Elle ne ferait jamais le poids si les renforts n'arrivaient pas dans les cinq secondes.
Acceptant fatalement qu'elle vivait peut-être ses derniers instants, elle lança un sortilège cuisant au Mangemort qui venait de donner l'alerte. Il l'évita, même si sa cape fût légèrement brûlée, puis contre-attaqua immédiatement avec un maléfice de découpe. Le duel était lancé.
Les pas à l'étage se rapprochaient de plus en plus. Mais tout ce qui occupait l'esprit de Sofia était la trace de sang qui barrait le masque de son adversaire. Il n'y avait eu aucune trace de sang dans la cuisine. Cette constatation tournait en boucle dans son esprit, la conduisant à une funeste conclusion.

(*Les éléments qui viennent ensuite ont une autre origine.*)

(* ===== verification/Gate.v ===== *)
(** * Gate: the request middleware of [src/middleware.ts]

    [middleware] is the exported [middleware] function, line by line: one
    awaited [getToken], the login-page branch, the unauthenticated branch
    with its callback URL, and the fall-through.  [Matcher] is the
    [config.matcher] regular expression, and [run_middleware] the way
    Next.js composes the two: a request whose path the matcher rejects
    never reaches the middleware.  [Spec] is the decision table of the
    specification (section 4.1), stated on what a browser observes of a
    response, and the theorems of this file show that the middleware
    refines it, whatever provider satisfies the interface of
    [Session.v]. *)

From S2P Require Import Prelude Url Session.
Import FormUrlencoded SearchParams URL.

(** ** Responses *)

(** [NextResponse.next()] and [NextResponse.redirect(url)] (status 307). *)
Inductive Response :=
  | NextResponse_next
  | NextResponse_redirect (location : Url).

(** ** The middleware *)

Section Middleware.
Context {Claims : Type} `{!SessionProvider Claims}.

(** [process.env.NEXTAUTH_SECRET]: [None] when unset. *)
Variable NEXTAUTH_SECRET : option string.

(** Lines 12-30: the decision, once [isAuthenticated] is known. *)
Definition middleware_decision (request : Request) (isAuthenticated : bool) : Response :=
  let isLoginPage := String.eqb (url_pathname (req_url request)) "/login" in
  if isLoginPage then
    if isAuthenticated
    then NextResponse_redirect (new_URL_path "/dashboard" (req_url request))
    else NextResponse_next
  else if negb isAuthenticated then
    let loginUrl := new_URL_path "/login" (req_url request) in
    let loginUrl := url_search_params_set "callbackUrl" (url_href (req_url request)) loginUrl in
    NextResponse_redirect loginUrl
  else NextResponse_next.

(** Lines 5-10: await the token, then decide. *)
Definition middleware (request : Request) : Promise Response :=
  token ← getToken request NEXTAUTH_SECRET;
  let isAuthenticated := bool_decide (is_Some token) in
  mret (middleware_decision request isAuthenticated).

End Middleware.

(** ** The matcher *)

Module Matcher.

(** A character of the regular expression's lookahead alternatives: a
    literal, or [.], which matches anything but a line terminator. *)
Inductive PatChar := PLit (c : ascii) | PAny.

Fixpoint regex_of_string (s : string) : list PatChar :=
  match s with
  | EmptyString => []
  | String c s' => (if Ascii.eqb c "." then PAny else PLit c) :: regex_of_string s'
  end.

(** [.] without the [s] flag: every character but [\n] and [\r] (the
    other two line terminators are not ASCII). *)
Definition regex_dot (c : ascii) : bool :=
  negb (Ascii.eqb c "010" || Ascii.eqb c "013").

Fixpoint pat_prefix (p : list PatChar) (s : string) : bool :=
  match p, s with
  | [], _ => true
  | PLit c :: p', String d s' => Ascii.eqb c d && pat_prefix p' s'
  | PAny :: p', String d s' => regex_dot d && pat_prefix p' s'
  | _ :: _, EmptyString => false
  end.

(** The alternatives of [(?!api/auth|_next/static|_next/image|favicon.ico)],
    as written in the source. *)
Definition matcher_exclusions : list string :=
  ["api/auth"; "_next/static"; "_next/image"; "favicon.ico"].

(** The pattern of [config.matcher] matched against the whole pathname:
    a slash, then (dot-star) any run of non-line-terminators that does not
    begin with one of the alternatives. *)
Definition matcher_matches (pathname : string) : bool :=
  match pathname with
  | String c rest =>
      Ascii.eqb c "/"
      && negb (existsb (fun alt => pat_prefix (regex_of_string alt) rest) matcher_exclusions)
      && str_forallb regex_dot rest
  | EmptyString => false
  end.

End Matcher.
Import Matcher.

(** The request pipeline: the middleware runs only on matched paths. *)
Definition run_middleware {Claims} `{!SessionProvider Claims}
    (secret : option string) (request : Request) : Promise Response :=
  if matcher_matches (url_pathname (req_url request))
  then middleware secret request
  else Resolved NextResponse_next.

(** ** The decision table of the specification *)

Module Spec.

(** What a browser sees of the gate's answer: the page is served, or it
    is sent to [origin] [path] with, perhaps, a [callbackUrl] parameter. *)
Inductive Decision :=
  | Forward
  | RedirectTo (origin path : string) (callback : option string).

Definition observe (resp : Response) : Decision :=
  match resp with
  | NextResponse_next => Forward
  | NextResponse_redirect u =>
      RedirectTo (url_origin u) (url_pathname u) (usp_get "callbackUrl" (url_search_params u))
  end.

(** The four cells of the table: login page or protected path, with a
    session or without one. *)
Definition decision_table (origin : string) (is_login authenticated : bool)
    (original_url : string) : Decision :=
  match is_login, authenticated with
  | true, true => RedirectTo origin "/dashboard" None
  | true, false => Forward
  | false, true => Forward
  | false, false => RedirectTo origin "/login" (Some original_url)
  end.

End Spec.

(** ** Concrete requests *)

Definition localhost (path : string) : Url := URL.mkUrl "http" "localhost:3000" path None None.

(** A verifier that accepts the token ["valid"] and nothing else. *)
Definition demo_decode (token secret : string) : option unit :=
  if String.eqb token "valid" then Some tt else None.

(** ** The middleware refines the decision table *)

Section GateFacts.
Context {Claims : Type} `{!SessionProvider Claims}.
Import Spec.

Lemma middleware_resolved secret r t :
  getToken r secret = Resolved t ->
  middleware secret r = Resolved (middleware_decision r (bool_decide (is_Some t))).
Proof. intros Ht. unfold middleware. rewrite Ht. done. Qed.

(** C1. Whenever the session provider answers, the middleware's response
    is the cell of the decision table for (login page?, authenticated?):
    an authenticated visit of [/login] goes to [/dashboard] on the same
    origin; an anonymous visit of a protected path goes to [/login] on
    the same origin, whose [callbackUrl] parameter reads back as the full
    original URL; the two other cells serve the page. *)
Theorem middleware_refines_decision_table secret r t :
  getToken r secret = Resolved t ->
  exists resp, middleware secret r = Resolved resp
    /\ observe resp = decision_table (url_origin (req_url r))
                        (String.eqb (url_pathname (req_url r)) "/login")
                        (bool_decide (is_Some t)) (url_href (req_url r)).
Proof.
  intros Ht. rewrite (middleware_resolved _ _ _ Ht). eexists; split; [done|].
  unfold middleware_decision.
  destruct (String.eqb _ _), (bool_decide _); simpl; [done..|].
  unfold url_search_params_set. rewrite url_search_params_update, usp_get_set. done.
Qed.

(** The middleware fails exactly when [getToken] does: there is no
    [try]/[catch] around the awaited call. *)
Theorem middleware_rejects_iff secret r e :
  middleware secret r = Rejected e <-> getToken r secret = Rejected e.
Proof.
  unfold middleware. destruct (getToken r secret) as [t|e'].
  - rewrite promise_bind_resolved. split; done.
  - rewrite promise_bind_rejected. split; intros Heq; injection Heq as ->; done.
Qed.

Theorem middleware_total `{!NeverRejects Claims} secret r :
  exists resp, middleware secret r = Resolved resp.
Proof.
  destruct (getToken_resolves r secret) as [t Ht].
  rewrite (middleware_resolved _ _ _ Ht). eauto.
Qed.

End GateFacts.

(** ** The pipeline: matcher, then middleware *)

Section PipelineFacts.
Context {Claims : Type} `{!SessionProvider Claims} `{!SessionProviderLaws Claims}.

Lemma run_middleware_matched secret r :
  matcher_matches (url_pathname (req_url r)) = true ->
  run_middleware secret r = middleware secret r.
Proof. unfold run_middleware. intros ->. done. Qed.

(** No redirect chains: when the gate redirects a request, the browser's
    request for the redirect target, with the same credentials, is
    served.  In particular the gate never redirects [/login] to itself
    nor bounces between [/login] and [/dashboard]. *)
Theorem run_middleware_no_redirect_chain secret r u :
  run_middleware secret r = Resolved (NextResponse_redirect u) ->
  run_middleware secret (req_at r u) = Resolved NextResponse_next.
Proof.
  unfold run_middleware at 1. destruct (matcher_matches _); [|done].
  destruct (getToken r secret) as [t|e] eqn:Ht.
  2: { intros Hr. apply (middleware_rejects_iff secret r e) in Ht. congruence. }
  rewrite (middleware_resolved _ _ _ Ht).
  assert (Ht' : getToken (req_at r u) secret = Resolved t)
    by (rewrite getToken_url_indep; done).
  unfold run_middleware, middleware_decision.
  destruct (String.eqb _ _), (bool_decide _) eqn:Ha; intros Hr; simplify_eq;
    simpl; rewrite (middleware_resolved _ _ _ Ht'); unfold middleware_decision; simpl;
    rewrite ?Ha; done.
Qed.

End PipelineFacts.

(** C5. The paths of the matcher's exclusions never reach the middleware,
    whatever the credentials: the auth endpoints, the static and image
    assets and the favicon (the [.] of [favicon.ico] being any
    non-line-terminator). *)
Theorem excluded_paths_bypass_gate {Claims} `{!SessionProvider Claims}
    secret r suffix :
  (exists alt, alt ∈ ["api/auth"; "_next/static"; "_next/image"]
               /\ url_pathname (req_url r) = String "/" (alt +:+ suffix))
  \/ (exists c, regex_dot c = true
               /\ url_pathname (req_url r) = "/favicon" +:+ String c ("ico" +:+ suffix)) ->
  run_middleware secret r = Resolved NextResponse_next.
Proof.
  unfold run_middleware. intros [(alt & Halt & ->) | (c & Hc & ->)].
  - elem_cases Halt done.
  - simpl. rewrite Hc. done.
Qed.

(** ** The gate with next-auth's [getToken] *)

Section NextAuthGate.
Context {Claims : Type} (jwt_decode : string -> string -> option Claims).

(** C6. With [NEXTAUTH_SECRET] unset every token decodes to [null], so
    the gate fails closed: no matched path other than [/login] is ever
    served. *)
Theorem gate_fails_closed_without_secret r :
  matcher_matches (url_pathname (req_url r)) = true ->
  url_pathname (req_url r) <> "/login" ->
  @run_middleware _ (nextauth_provider jwt_decode) None r <> Resolved NextResponse_next.
Proof.
  intros Hm Hl. rewrite run_middleware_matched by done.
  destruct (NextAuth.getToken_impl jwt_decode r None) as [t|e] eqn:Ht.
  - apply nextauth_getToken_no_secret in Ht as Ht0. subst t.
    rewrite (middleware_resolved (SessionProvider0 := nextauth_provider jwt_decode) _ _ _ Ht).
    unfold middleware_decision.
    destruct (String.eqb_spec (url_pathname (req_url r)) "/login"); done.
  - intros Hr. apply (middleware_rejects_iff (SessionProvider0 := nextauth_provider jwt_decode)) in Ht.
    rewrite Ht in Hr. done.
Qed.

(** C7. The pipeline can crash: for a request to a matched path with no
    session cookie and an [Authorization: Bearer <raw>] header, the
    middleware rejects with a [URIError] exactly when [raw] is not valid
    percent-encoded UTF-8, whatever the secret and the verifier, because
    next-auth's [getToken] calls [decodeURIComponent] outside its [try]
    and the middleware has no [try] either; with a decodable token it
    answers.  The specification requires that the gate never crash and
    treat any verification failure as "unauthenticated". *)
Theorem malformed_bearer_crashes_gate secret r raw :
  matcher_matches (url_pathname (req_url r)) = true ->
  default EmptyString (req_session_cookie r) = EmptyString ->
  req_authorization r = Some ("Bearer " +:+ raw) ->
  str_excludes " " raw = true ->
  match NextAuth.decode_uri_component raw with
  | None => @run_middleware _ (nextauth_provider jwt_decode) secret r
            = Rejected (URIError "URI malformed")
  | Some _ => exists resp, @run_middleware _ (nextauth_provider jwt_decode) secret r
                           = Resolved resp
  end.
Proof.
  intros Hm Hc Ha Hraw. rewrite run_middleware_matched by done.
  unfold middleware, getToken, nextauth_provider, NextAuth.getToken_impl.
  rewrite Hc, Ha. change ("Bearer " +:+ raw) with ("Bearer" +:+ String " " raw).
  change (Some ?x ≫= NextAuth.bearer_token) with (NextAuth.bearer_token x).
  replace (String.eqb "" "") with true by reflexivity.
  unfold NextAuth.bearer_token. rewrite str_split_app, str_split_no_sep by done.
  simpl. destruct (NextAuth.decode_uri_component raw) as [t|]; [|done].
  rewrite promise_bind_resolved.
  destruct (String.eqb t ""), secret; rewrite promise_bind_resolved; eauto.
Qed.

End NextAuthGate.

(** ** Witnesses *)

Lemma middleware_refines_decision_table_witness :
  exists resp,
    @middleware _ (nextauth_provider demo_decode) (Some "secret")
      (mkRequest (localhost "/login") (Some "valid") None) = Resolved resp
    /\ Spec.observe resp = Spec.RedirectTo "http://localhost:3000" "/dashboard" None.
Proof.
  exact (middleware_refines_decision_table (SessionProvider0 := nextauth_provider demo_decode)
           (Some "secret") (mkRequest (localhost "/login") (Some "valid") None) (Some tt)
           eq_refl).
Defined.

(** The prefix [api/auth] lets [/api/authors] through as well. *)
Lemma excluded_paths_bypass_gate_witness :
  @run_middleware _ (nextauth_provider demo_decode) None
    (mkRequest (localhost "/api/authors") None None) = Resolved NextResponse_next.
Proof.
  apply (excluded_paths_bypass_gate _ _ "ors"). left. exists "api/auth".
  split; [apply elem_of_cons; left; reflexivity | reflexivity].
Defined.

(** An overlong UTF-8 form of [/] ([%C0%AF]) crashes the gate. *)
Lemma malformed_bearer_crashes_gate_witness :
  @run_middleware _ (nextauth_provider demo_decode) (Some "secret")
    (mkRequest (localhost "/dashboard") None (Some "Bearer %C0%AF"))
  = Rejected (URIError "URI malformed").
Proof.
  exact (malformed_bearer_crashes_gate demo_decode (Some "secret")
           (mkRequest (localhost "/dashboard") None (Some "Bearer %C0%AF")) "%C0%AF"
           eq_refl eq_refl eq_refl eq_refl).
Defined.

Lemma gate_fails_closed_without_secret_witness :
  @run_middleware _ (nextauth_provider demo_decode) None
    (mkRequest (localhost "/dashboard") (Some "valid") None) <> Resolved NextResponse_next.
Proof. apply gate_fails_closed_without_secret; [reflexivity | discriminate]. Defined.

La porte du salon explosa, la détournant de ses sombres pensées. Les débris fumants de la porte libérèrent le passage à James, Sirius, Peter et Lily, baguette à la main. Ils furent suivis par une dizaine de membres de l'Ordre dont Dumbledore lui-même. La vague de soulagement qui s'empara de Sofia la mit presque à genoux.
Immédiatement après être entré dans la pièce, Sirius connecta son regard à celui de la jeune femme. Ignorant les larmes qui dévalaient toujours ses joues et son teint malade, il parcourut son corps des yeux et fut soulagé de n'y trouver aucune trace de sang ou aucune blessure apparente. Elle allait bien. Physiquement du moins. Il avait eu si peur de la perdre pendant quelques instants.
Sofia, quant à elle, jeta un regard à James. Il avait l'air déterminé et prêt à en découdre. Elle n'osa pas lui dire qu'elle était arrivée trop tard. Ils étaient tous arrivés trop tard. Elle n'osa pas avouer à son ami qu'il avait rejoint les rangs des orphelins de guerre. Elle ne pouvait pas laisser les mots passer sa bouche. Pas quand cela mettrait en cause sa détermination et sa concentration pour la bataille.
Car la dizaine de Mangemorts ameutée par l'adversaire de Sofia (maintenant ligoté au sol), était désormais face aux membres de l'Ordre.
Alors, ce fut le chaos : le combat commença.